Palestine, Les forces de sécurité palestiniennes se livrent à une violente campagne de répression

Palestine Police Manifestations

Les autorités palestiniennes en Cisjordanie occupée ont lancé une terrible campagne de répression des manifestations pacifiques en recourant à une force illégale, avec l’arrestation arbitraire de journalistes, de militants de la société civile et d’avocats et avec des actes de torture infligés à des personnes en détention.

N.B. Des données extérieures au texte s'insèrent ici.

(** X18.  The scratch files of the preview of a new file.  Let the
    workspace folder be an existing directory, the file name hold no
    separator, the scratch directory [.figma-temp] not be a file and the
    two scratch paths be free.  Then [showDiffPreviewForNewFile] writes the
    new content and an empty file to the two scratch paths and schedules a
    cleanup for each; once the timers have fired both scratch files are
    gone, while the scratch directory is left behind. *)
Theorem preview_files_are_cleaned (env : Env) (w : World)
    (fileUri : path) (newContent targetFolder fileName : jsstring)
    (ws : path)
    (Hws : workspaceFolder env = Some ws)
    (Hdir : isDirectory (files w) ws = true)
    (Hplain : Forall (fun c => (c =? slash)%N = false) fileName) :
  let tempDir := ws ++ [js ".figma-temp"] in
  let tempUri := tempDir ++ [tempName (js "temp-") (now1 env) fileName] in
  let emptyUri := tempDir ++ [tempName (js "empty-") (now2 env) fileName] in
  let w' :=
    showDiffPreviewForNewFile env w fileUri newContent targetFolder
      fileName in
  (forall c, files w !! tempDir <> Some (File c)) ->
  files w !! tempUri = None ->
  files w !! emptyUri = None ->
  readFileSync (files w') tempUri = Some newContent /\
  readFileSync (files w') emptyUri = Some [] /\
  timers w' = timers w ++ [tempUri; emptyUri] /\
  files (runCleanup w') !! tempUri = None /\
  files (runCleanup w') !! emptyUri = None /\
  (Forall (fun t => t <> tempDir) (timers w) ->
   files (runCleanup w') !! tempDir = Some Dir).
Proof.
  intros tempDir tempUri emptyUri w' Htemp Hfree1 Hfree2.
  assert (Hne : tempUri <> emptyUri).
  { unfold tempUri, emptyUri. intros H. apply app_inj_tail in H as [_ H].
    unfold tempName in H. cbn in H. discriminate. }
  assert (Hd1 : tempUri <> tempDir) by apply child_neq.
  assert (Hd2 : emptyUri <> tempDir) by apply child_neq.
  set (fs1 := if existsSync (files w) tempDir then files w
              else <[tempDir := Dir]> (files w)).
  assert (Hensure : ensureTempDir (files w) ws = Some fs1).
  { unfold ensureTempDir. rewrite tempDirOf_eq. fold tempDir. unfold fs1.
    unfold existsSync.
    destruct (files w !! tempDir) as [[c|]|] eqn:E.
    - now destruct (Htemp c).
    - reflexivity.
    - now apply mkdirSync_child. }
  assert (Hdir1 : isDirectory fs1 tempDir = true).
  { unfold fs1, existsSync.
    destruct (files w !! tempDir) as [[c|]|] eqn:E.
    - now destruct (Htemp c).
    - now apply isDirectory_child.
    - apply isDirectory_child; [now apply dirsFrom_insert|].
      apply lookup_insert_eq. }
  assert (Hfs1 : forall q, q <> tempDir -> fs1 !! q = files w !! q).
  { intros q Hq. unfold fs1. destruct (existsSync _ _); [reflexivity|].
    now rewrite lookup_insert_ne by congruence. }
  set (fs2 := <[tempUri := File newContent]> fs1).
  set (fs3 := <[emptyUri := File []]> fs2).
  assert (Hrun : w' =
    scheduleTempFileCleanup
      (scheduleTempFileCleanup
         (log (withFiles w fs3) (DiffShown emptyUri tempUri)) tempUri)
      emptyUri).
  { unfold w', showDiffPreviewForNewFile. rewrite Hws, Hensure.
    rewrite tempDirOf_eq. fold tempDir.
    rewrite !tempName_simple by
      (try exact Hplain; try (cbn; lia); repeat constructor).
    unfold writeFileAt. cbn [trailingSeparator segments].
    fold tempUri emptyUri. cbv zeta.
    unfold tempUri at 1. rewrite writeFile_new;
      [|exact Hdir1|fold tempUri; now rewrite Hfs1].
    fold tempUri fs2. cbn [files withFiles].
    unfold emptyUri at 1. rewrite writeFile_new.
    - reflexivity.
    - unfold fs2. now apply dirsFrom_insert; [fold tempUri; rewrite Hfs1|].
    - fold emptyUri. unfold fs2.
      rewrite lookup_insert_ne by exact Hne. now rewrite Hfs1. }
  rewrite Hrun. cbn [files timers scheduleTempFileCleanup log withFiles].
  assert (H3t : fs3 !! tempUri = Some (File newContent)).
  { unfold fs3, fs2. rewrite lookup_insert_ne by congruence.
    apply lookup_insert_eq. }
  assert (H3e : fs3 !! emptyUri = Some (File [])).
  { unfold fs3. apply lookup_insert_eq. }
  assert (H3d : fs3 !! tempDir = Some Dir).
  { unfold fs3, fs2. rewrite !lookup_insert_ne by congruence.
    unfold fs1, existsSync.
    destruct (files w !! tempDir) as [[c|]|] eqn:E.
    - now destruct (Htemp c).
    - exact E.
    - apply lookup_insert_eq. }
  split; [unfold readFileSync; now rewrite H3t|].
  split; [unfold readFileSync; now rewrite H3e|].
  split; [now rewrite <- app_assoc|].
  unfold runCleanup.
  cbn [files timers scheduleTempFileCleanup log withFiles].
  split; [|split].
  - rewrite <- app_assoc. cbn [app]. apply cleanup_removes.
    intros c Hc. rewrite H3t in Hc. injection Hc as <-. discriminate.
  - replace ((timers w ++ [tempUri]) ++ [emptyUri])
      with ((timers w ++ [tempUri]) ++ emptyUri :: []) by reflexivity.
    apply cleanup_removes.
    intros c Hc. rewrite H3e in Hc. injection Hc as <-. discriminate.
  - intros Hold.
    pose proof (runCleanup_frame
                  {| files := fs3;
                     timers := (timers w ++ [tempUri]) ++ [emptyUri];
                     events := events w ++ [DiffShown emptyUri tempUri] |}
                  tempDir) as Hframe.
    cbn [files timers runCleanup] in Hframe. rewrite Hframe; [exact H3d|].
    repeat (apply Forall_app; split); [exact Hold|..];
      repeat constructor; congruence.
Qed.

Lemma preview_files_are_cleaned_witness :
  let ws := [js "proj"] in
  let w := {| files := {[ ws := Dir ]}; timers := []; events := [] |} in
  let env :=
    {| workspaceFolder := Some ws; now1 := 1700000000000;
       now2 := 1700000000001; answer := None |} in
  let w' :=
    showDiffPreviewForNewFile env w [js "proj"; js "components"; js "a.tsx"]
      (js "<div />") (js "components") (js "a.tsx") in
  files (runCleanup w')
    !! [js "proj"; js ".figma-temp"; js "temp-1700000000000-a.tsx"] = None.
Proof.
  intros ws w env w'.
  apply (preview_files_are_cleaned env w
           [js "proj"; js "components"; js "a.tsx"] (js "<div />")
           (js "components") (js "a.tsx") ws eq_refl).
  - vm_compute. reflexivity.
  - repeat constructor.
  - intros c. vm_compute. discriminate.
  - vm_compute. reflexivity.
  - vm_compute. reflexivity.
Defined.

Les tensions en Palestine se sont fortement aggravées depuis la mort en détention, le 24 juin, du célèbre militant et contestataire Nizar Banat. Les forces de sécurité ont réagi aux manifestations déclenchées par sa mort en recourant à une force excessive. Tout récemment, dans la soirée du 5 juillet, les forces de sécurité palestiniennes ont arrêté au moins 15 personnes, y compris des manifestant·e·s, des journalistes et une avocate, après avoir violemment dispersé un rassemblement pacifique devant le poste de police de Ballou’, à Ramallah.

« Au cours des deux dernières semaines, les autorités palestiniennes ont délibérément lancé une campagne de répression, sévissant contre les manifestant·e·s pacifiques et procédant à des arrestations arbitraires dans le but d’instaurer un climat de peur et d’étouffer la dissidence, a déclaré Saleh Higazi, directeur adjoint pour le Moyen-Orient et l’Afrique du Nord à Amnesty International.

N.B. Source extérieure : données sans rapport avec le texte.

(** Logging in and then sending the token of the response body with a
    request to another route: provided the hash of the minted token is not
    already a [tokenHash] in the table, the identity handed downstream
    carries the card number, password and
    platform of the login, the name and school number the provider
    returned, the secondary password of the login for a card number
    starting with 22 and the empty string otherwise; its [token] is the
    hash of the token, not the token, and its [identity] is the hash of
    card number and name joined. [useAuthCookie] is bound to the same
    credentials. *)
Theorem login_then_bearer_request_recovers_the_credentials {laws : CryptoLaws}
    (ctx bearer : Ctx) (next next' : Ctx -> M Ctx) (plat : string)
    (profile : Profile) (w : World) :
  login_request ctx plat ->
  find (matches (by_cardnum_platform (p_cardnum (params ctx)) plat)) (auth_table w) = None ->
  upstream_accepts ctx (p_cardnum (params ctx)) (p_password (params ctx))
                   (presented_gpassword ctx) profile ->
  (forall r, In r (auth_table w) ->
             tokenHash r <> hash (to_hex (randomBytes (draws w) 20))) ->
  path bearer <> "/auth" ->
  exists token answer w1,
    module_exports ctx next w = (Ok answer, w1)
    /\ body answer = Some token
    /\ (headers_token bearer = body answer ->
        exists w2,
          module_exports bearer next' w1
          = next'
              (set_user
                 (set_useAuthCookie bearer
                    (BoundAuth (p_cardnum (params ctx)) (p_password (params ctx))
                               (if test_22 (p_cardnum (params ctx))
                                then presented_gpassword ctx else "")))
                 (LoginUser token
                    (mkUserInfo (hash token)
                                (hash (p_cardnum (params ctx) ++ prof_name profile))
                                (p_cardnum (params ctx)) (p_password (params ctx))
                                (if test_22 (p_cardnum (params ctx))
                                 then presented_gpassword ctx else "")
                                (prof_name profile) (prof_schoolnum profile) plat)))
              w2).
Proof.
  intros Hreq Hnone Hacc Hfresh Hpath.
  destruct (login_new_accepted ctx _ _ _ plat profile w Hacc)
    as (te & pe & gpe & Hte & Hpe & Hgpe & Hrun).
  set (token := to_hex (randomBytes (draws w) 20)) in *.
  match type of Hrun with _ = (_, ?x) => set (w1 := x) in * end.
  exists token, (set_body ctx token), w1. split; [|split; [reflexivity|]].
  - rewrite (login_request_runs ctx next plat w Hreq).
    unfold bind at 1. unfold db_auth_find. rewrite Hnone. exact Hrun.
  - cbn [body set_body]. intros Htok.
    destruct (encrypt_decrypt token (p_password (params ctx))) as (pe' & Hpe' & Hdp).
    rewrite Hpe in Hpe'. injection Hpe' as <-.
    rewrite (passthrough_request_runs bearer next' token w1 Hpath Htok
               (minted_token_nonempty _)).
    unfold passthrough.
    unfold bind at 1. unfold db_auth_find.
    match goal with
    | |- context [find ?f (auth_table w1)] =>
        replace (find f (auth_table w1))
          with (Some (mkAuthRecord (p_cardnum (params ctx)) (hash token) te pe
                        (hash (p_password (params ctx))) gpe
                        (prof_name profile) (prof_schoolnum profile) plat
                        (clock w) (clock w)))
    end.
    2:{ symmetry. cbn [auth_table w1]. apply find_app_last.
        - now apply find_none_fresh.
        - apply (matches_own_tokenHash (mkAuthRecord _ _ _ _ _ _ _ _ _ _ _)). }
    unfold bind at 1. unfold get_time.
    unfold bind at 1. unfold db_auth_update.
    unfold bind at 1. unfold lift at 1. cbn [passwordEncrypted]. rewrite Hdp.
    unfold bind at 1. cbn [cardnum gpasswordEncrypted name schoolnum platform].
    destruct (test_22 (p_cardnum (params ctx))).
    + destruct (encrypt_decrypt token (presented_gpassword ctx)) as (g' & Hg' & Hdg).
      rewrite Hgpe in Hg'. injection Hg' as <-.
      unfold lift at 1. rewrite Hdg. eexists. reflexivity.
    + unfold ret at 1. eexists. reflexivity.
Qed.

(** A request bearing a stored token whose downstream asks for the
    upstream cookie: the providers are called with the card number of the
    row and the passwords decrypted from it under the token (the secondary
    one only for a card number starting with 22, the empty string
    otherwise); when they accept, the request goes through and the table
    differs from before only in [lastInvoked]. *)
Theorem cookie_request_reauthenticates_with_the_stored_credentials
    (ctx : Ctx) (token : string) (record : AuthRecord) (password gp : string)
    (profile : Profile) (w : World) :
  path ctx <> "/auth" ->
  headers_token ctx = Some token ->
  token <> "" ->
  find (matches (by_tokenHash (hash token))) (auth_table w) = Some record ->
  decrypt token (passwordEncrypted record) = Ok password ->
  (if test_22 (cardnum record)
   then decrypt token (gpasswordEncrypted record) = Ok gp
   else gp = "") ->
  (forall ctx', upstream_accepts ctx' (cardnum record) password gp profile) ->
  exists ctx' w',
    module_exports ctx Demo.wants_cookie w = (Ok ctx', w')
    /\ useAuthCookie ctx' = Some (BoundAuth (cardnum record) password gp)
    /\ upstream_log w'
       = (upstream_log w ++ gateway_calls (cardnum record) password gp)%list
    /\ auth_table w'
       = map (fun r => if (hash token =? tokenHash r)%string
                       then touch (clock w) r else r) (auth_table w).
Proof.
  intros Hpath Htok Hne Hfind Hpw Hgp Hacc.
  rewrite (passthrough_request_runs ctx _ token w Hpath Htok Hne).
  unfold passthrough.
  unfold bind at 1. unfold db_auth_find. rewrite Hfind.
  unfold bind at 1. unfold get_time.
  unfold bind at 1. unfold db_auth_update.
  unfold bind at 1. unfold lift at 1. rewrite Hpw.
  unfold bind at 1.
  destruct (test_22 (cardnum record)).
  - unfold lift at 1. rewrite Hgp.
    unfold Demo.wants_cookie, call_useAuthCookie, bind.
    cbn [useAuthCookie set_user set_useAuthCookie].
    rewrite (auth_accepted _ _ _ _ _ _ (Hacc _)).
    do 2 eexists. split; [reflexivity|]. cbn.
    rewrite update_rows_touch. repeat split.
  - subst gp. unfold ret at 1.
    unfold Demo.wants_cookie, call_useAuthCookie, bind.
    cbn [useAuthCookie set_user set_useAuthCookie].
    rewrite (auth_accepted _ _ _ _ _ _ (Hacc _)).
    do 2 eexists. split; [reflexivity|]. cbn.
    rewrite update_rows_touch. repeat split.
Qed.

« Le président Mahmoud Abbas doit ordonner qu’il soit immédiatement mis fin à cette terrible répression, et veiller à ce que la police et les autres membres des forces de sécurité répondent de ces violations des droits humains. Cela doit débuter avec une enquête exhaustive, indépendante et impartiale sur la mort de Nizar Banat, qui aurait été torturé avant de mourir, et sur la violente répression exercée par la suite par les forces palestiniennes. »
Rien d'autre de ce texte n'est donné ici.